Arzneimittelkommission kritisiert das Ende des Bestandsmarktsaufrufs

Berlin – Die Arzneimittelkommission der deutschen Ärzteschaft (AkdÄ) hat die Pläne von Union und SPD kritisiert, den sogenannten Bestandsmarktaufruf zu streichen. „Wir halten das für einen eklatanten Fehler“, sagte Bernd Mühlbauer, Mitglied des Vorstands der AkdÄ, am vergangenen Freitag auf der Mitgliederversammlung der Kommission. „Über viele der bislang erfolgten Bestandsmarktaufrufe haben wir uns sehr gefreut.“ Denn ein Zusatznutzen von einigen der aufgerufenen Wirkstoffe sei durchaus zweifelhaft.
Als Beispiel nannte Mühlbauer die drei Antidiabetika Saxagliptin, Sitagliptin und Vildagliptin, die zusammen mit ihrem Wettbewerber Linagliptin, der in Deutschland nach einer negativen Nutzenbewertung durch den Gemeinsamen Bundesausschuss nicht vermarktet wird, aufgerufen worden waren. „Alle drei Gliptine haben nach unserer Auffassung keinen belegten Zusatznutzen“, sagte Mühlbauer. Denn die Hersteller hätten es versäumt, rechtzeitig vernünftige Studien aufzusetzen.

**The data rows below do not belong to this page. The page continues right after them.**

(** The index of a word is a position at which the word stands. *)
Lemma word2ind_lookup (ws : list string) (w : string) (j : nat) :
  word2ind ws !! w = Some j -> ws !! j = Some w.
Proof.
  intros H. destruct (word2ind_from_lookup ws 0 ∅ w j H) as [H1|[_ H2]].
  - rewrite lookup_empty in H1. discriminate.
  - rewrite Nat.sub_0_r in H2. exact H2.
Qed.

(** The words with an index are the words of the vocabulary. *)
Lemma word2ind_is_Some (ws : list string) (w : string) :
  is_Some (word2ind ws !! w) <-> w ∈ ws.
Proof.
  unfold word2ind. rewrite word2ind_from_is_Some, lookup_empty.
  split; [intros [H|H]; [exact H | destruct H; discriminate] | intros H; left; exact H].
Qed.

(** Two words with the same index are the same word. *)
Lemma word2ind_inj (ws : list string) (w w' : string) (j : nat) :
  word2ind ws !! w = Some j -> word2ind ws !! w' = Some j -> w = w'.
Proof.
  intros H H'. apply word2ind_lookup in H. apply word2ind_lookup in H'. congruence.
Qed.

Lemma elem_of_known_words (sw tw : list string) (lines : list (string * string))
    (w : string) :
  w ∈ known_words sw tw lines <-> exists t, (w, t) ∈ lines /\ w ∈ sw /\ t ∈ tw.
Proof.
  unfold known_words. rewrite elem_of_list_to_set.
  change (map fst) with (fmap (M:=list) (@fst string string)).
  rewrite list_elem_of_fmap. split.
  - intros [[w' t] [-> H]]. apply list_elem_of_filter in H. simpl in *.
    exists t. tauto.
  - intros [t (H1 & H2 & H3)]. exists (w, t). split; [reflexivity|].
    apply list_elem_of_filter. simpl. tauto.
Qed.

Lemma elem_of_source_words (lines : list (string * string)) (w : string) :
  w ∈ source_words lines <-> exists t, (w, t) ∈ lines.
Proof.
  unfold source_words. rewrite elem_of_list_to_set.
  change (map fst) with (fmap (M:=list) (@fst string string)).
  rewrite list_elem_of_fmap. split.
  - intros [[w' t] [-> H]]. exists t. exact H.
  - intros [t H]. exists (w, t). split; [reflexivity | exact H].
Qed.

(** What the variables of lines 162-164 hold after the lines [pre] of
    the file. *)
Definition reference_invariant (sw tw : list string)
    (pre : list (string * string)) (r : reference) : Prop :=
  (forall w, w ∈ vocab r <-> exists t, (w, t) ∈ pre /\ w ∈ sw /\ t ∈ tw)
  /\ (forall w, w ∈ oov r ∪ vocab r <-> exists t, (w, t) ∈ pre)
  /\ (forall i, is_Some (src2trg r !! i)
                <-> exists w, w ∈ vocab r /\ word2ind sw !! w = Some i)
  /\ size (src2trg r) = size (vocab r).

Lemma reference_invariant_step (sw tw : list string)
    (pre : list (string * string)) (r : reference) (l : string * string) :
  reference_invariant sw tw pre r ->
  reference_invariant sw tw (pre ++ [l])
    (read_entry (word2ind sw) (word2ind tw) r l).
Proof.
  intros (Hv & Ho & Hd & Hs). destruct l as [src trg]. unfold read_entry.
  destruct (word2ind sw !! src) as [si|] eqn:Es.
  - destruct (word2ind tw !! trg) as [ti|] eqn:Et.
    + assert (Hsrc : src ∈ sw) by (apply word2ind_is_Some; eauto).
      assert (Htrg : trg ∈ tw) by (apply word2ind_is_Some; eauto).
      repeat split; cbn [vocab oov src2trg].
      * intros H. apply elem_of_union in H. destruct H as [H|H].
        -- apply Hv in H. destruct H as [t (H1 & H2 & H3)].
           exists t. rewrite elem_of_app. tauto.
        -- apply elem_of_singleton in H. subst w. exists trg.
           rewrite elem_of_app, list_elem_of_singleton. tauto.
      * intros [t (H1 & H2 & H3)]. apply elem_of_app in H1. destruct H1 as [H1|H1].
        -- apply elem_of_union. left. apply Hv. eauto.
        -- apply list_elem_of_singleton in H1. injection H1 as -> ->.
           apply elem_of_union. right. apply elem_of_singleton. reflexivity.
      * intros H.
        assert (H' : w ∈ oov r ∪ vocab r \/ w = src) by set_solver.
        destruct H' as [H' | ->].
        -- apply Ho in H'. destruct H' as [t H']. exists t.
           rewrite elem_of_app. tauto.
        -- exists trg. rewrite elem_of_app, list_elem_of_singleton. tauto.
      * intros [t H]. apply elem_of_app in H. destruct H as [H|H].
        -- assert (H' : w ∈ oov r ∪ vocab r) by (apply Ho; eauto). set_solver.
        -- apply list_elem_of_singleton in H. injection H as -> ->. set_solver.
      * intros H. apply lookup_insert_is_Some in H. destruct H as [<- | [Hne H]].
        -- exists src. split; [set_solver | exact Es].
        -- apply Hd in H. destruct H as [w [H1 H2]]. exists w. split; [set_solver | exact H2].
      * intros [w [H1 H2]]. apply lookup_insert_is_Some.
        destruct (decide (si = i)) as [-> | Hne]; [left; reflexivity|].
        right. split; [exact Hne|]. apply Hd. exists w. split; [|exact H2].
        apply elem_of_union in H1. destruct H1 as [H1|H1]; [exact H1|].
        apply elem_of_singleton in H1. subst w. congruence.
      * destruct (decide (src ∈ vocab r)) as [Hin|Hnin].
        -- assert (Hsome : is_Some (src2trg r !! si)) by (apply Hd; eauto).
           rewrite map_size_insert_Some by exact Hsome.
           rewrite Hs. f_equal. set_solver.
        -- assert (Hnone : src2trg r !! si = None).
           { destruct (src2trg r !! si) as [y|] eqn:Ey; [|reflexivity].
             exfalso. apply Hnin.
             destruct (proj1 (Hd si) (mk_is_Some _ _ Ey)) as [w [H1 H2]].
             rewrite (word2ind_inj sw src w si Es H2). exact H1. }
           rewrite map_size_insert_None by exact Hnone.
           rewrite size_union by set_solver.
           rewrite size_singleton, Hs. lia.
    + assert (Htrg : trg ∉ tw).
      { intros H. apply word2ind_is_Some in H. rewrite Et in H.
        destruct H; discriminate. }
      repeat split; cbn [vocab oov src2trg]; try (apply Hd); try exact Hs.
      * intros H. apply Hv in H. destruct H as [t H]. exists t.
        rewrite elem_of_app. tauto.
      * intros [t (H1 & H2 & H3)]. apply elem_of_app in H1. destruct H1 as [H1|H1].
        -- apply Hv. eauto.
        -- apply list_elem_of_singleton in H1. injection H1 as -> ->. contradiction.
      * intros H.
        assert (H' : w ∈ oov r ∪ vocab r \/ w = src) by set_solver.
        destruct H' as [H' | ->].
        -- apply Ho in H'. destruct H' as [t H']. exists t.
           rewrite elem_of_app. tauto.
        -- exists trg. rewrite elem_of_app, list_elem_of_singleton. tauto.
      * intros [t H]. apply elem_of_app in H. destruct H as [H|H].
        -- assert (H' : w ∈ oov r ∪ vocab r) by (apply Ho; eauto). set_solver.
        -- apply list_elem_of_singleton in H. injection H as -> ->. set_solver.
  - assert (Hsrc : src ∉ sw).
    { intros H. apply word2ind_is_Some in H. rewrite Es in H.
      destruct H; discriminate. }
    repeat split; cbn [vocab oov src2trg]; try (apply Hd); try exact Hs.
    * intros H. apply Hv in H. destruct H as [t H]. exists t.
      rewrite elem_of_app. tauto.
    * intros [t (H1 & H2 & H3)]. apply elem_of_app in H1. destruct H1 as [H1|H1].
      -- apply Hv. eauto.
      -- apply list_elem_of_singleton in H1. injection H1 as -> ->. contradiction.
    * intros H.
      assert (H' : w ∈ oov r ∪ vocab r \/ w = src) by set_solver.
      destruct H' as [H' | ->].
      -- apply Ho in H'. destruct H' as [t H']. exists t.
         rewrite elem_of_app. tauto.
      -- exists trg. rewrite elem_of_app, list_elem_of_singleton. tauto.
    * intros [t H]. apply elem_of_app in H. destruct H as [H|H].
      -- assert (H' : w ∈ oov r ∪ vocab r) by (apply Ho; eauto). set_solver.
      -- apply list_elem_of_singleton in H. injection H as -> ->. set_solver.
Qed.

Über den therapeutischen Stellenwert dieser Gliptine könne man heute daher keine belastbare Aussage treffen. „Genau deshalb ist der Bestandsmarktaufruf so wichtig“, betonte Mühlbauer. Werde er eingestellt, könnten Medikamente ohne Zusatznutzen auf Jahre zu überhöhten Preisen im Markt bleiben – zum Nachteil der Patienten.
„Auf dem Markt sind heute zahlreiche Arzneimittel, deren Zusatznutzen nicht belegt ist“, befand auch Ulrich Schwabe, Mitglied der AkdÄ und Mitherausgeber des Arznei-Verordnungsreports. Manche davon tauchten sogar in Leitlinien auf. „Diese Arzneimittel müssen auf ihren Zusatznutzen hin überprüft werden“, forderte Schwabe, „und zwar allein schon deshalb, um ihren therapeutischen Wert zu bestimmen.“
Bislang gehe es bei der Diskussion um den Bestandsmarktaufruf nur um die Kosten der Arzneimittel. Der Versorgungsaspekt werde dabei überhaupt nicht diskutiert. Das sei ein Fehler. „Der Bestandsmarktaufruf im Arzneimittelmarktneuordnungsgesetz ist eine Kann-Bestimmung“, erklärte Schwabe. „Der Gesetzgeber hätte also problemlos alles beim Alten belassen können. Dass er ihn nun abschafft, ist ein Kniefall vor der Industrie.“
Im Rahmen der Koalitionsverhandlungen hatten sich Union und SPD darauf geeinigt, die heute bestehende Möglichkeit, den Zusatznutzen alter, patentgeschützter Arzneimittel prüfen zu lassen, wieder aus dem Sozialgesetzbuch zu streichen. Grund dafür seien „eine Reihe rechtlicher, verfahrenstechnischer und praktischer Probleme“, die sich beim Aufruf des Bestandsmarktes ergeben hätten.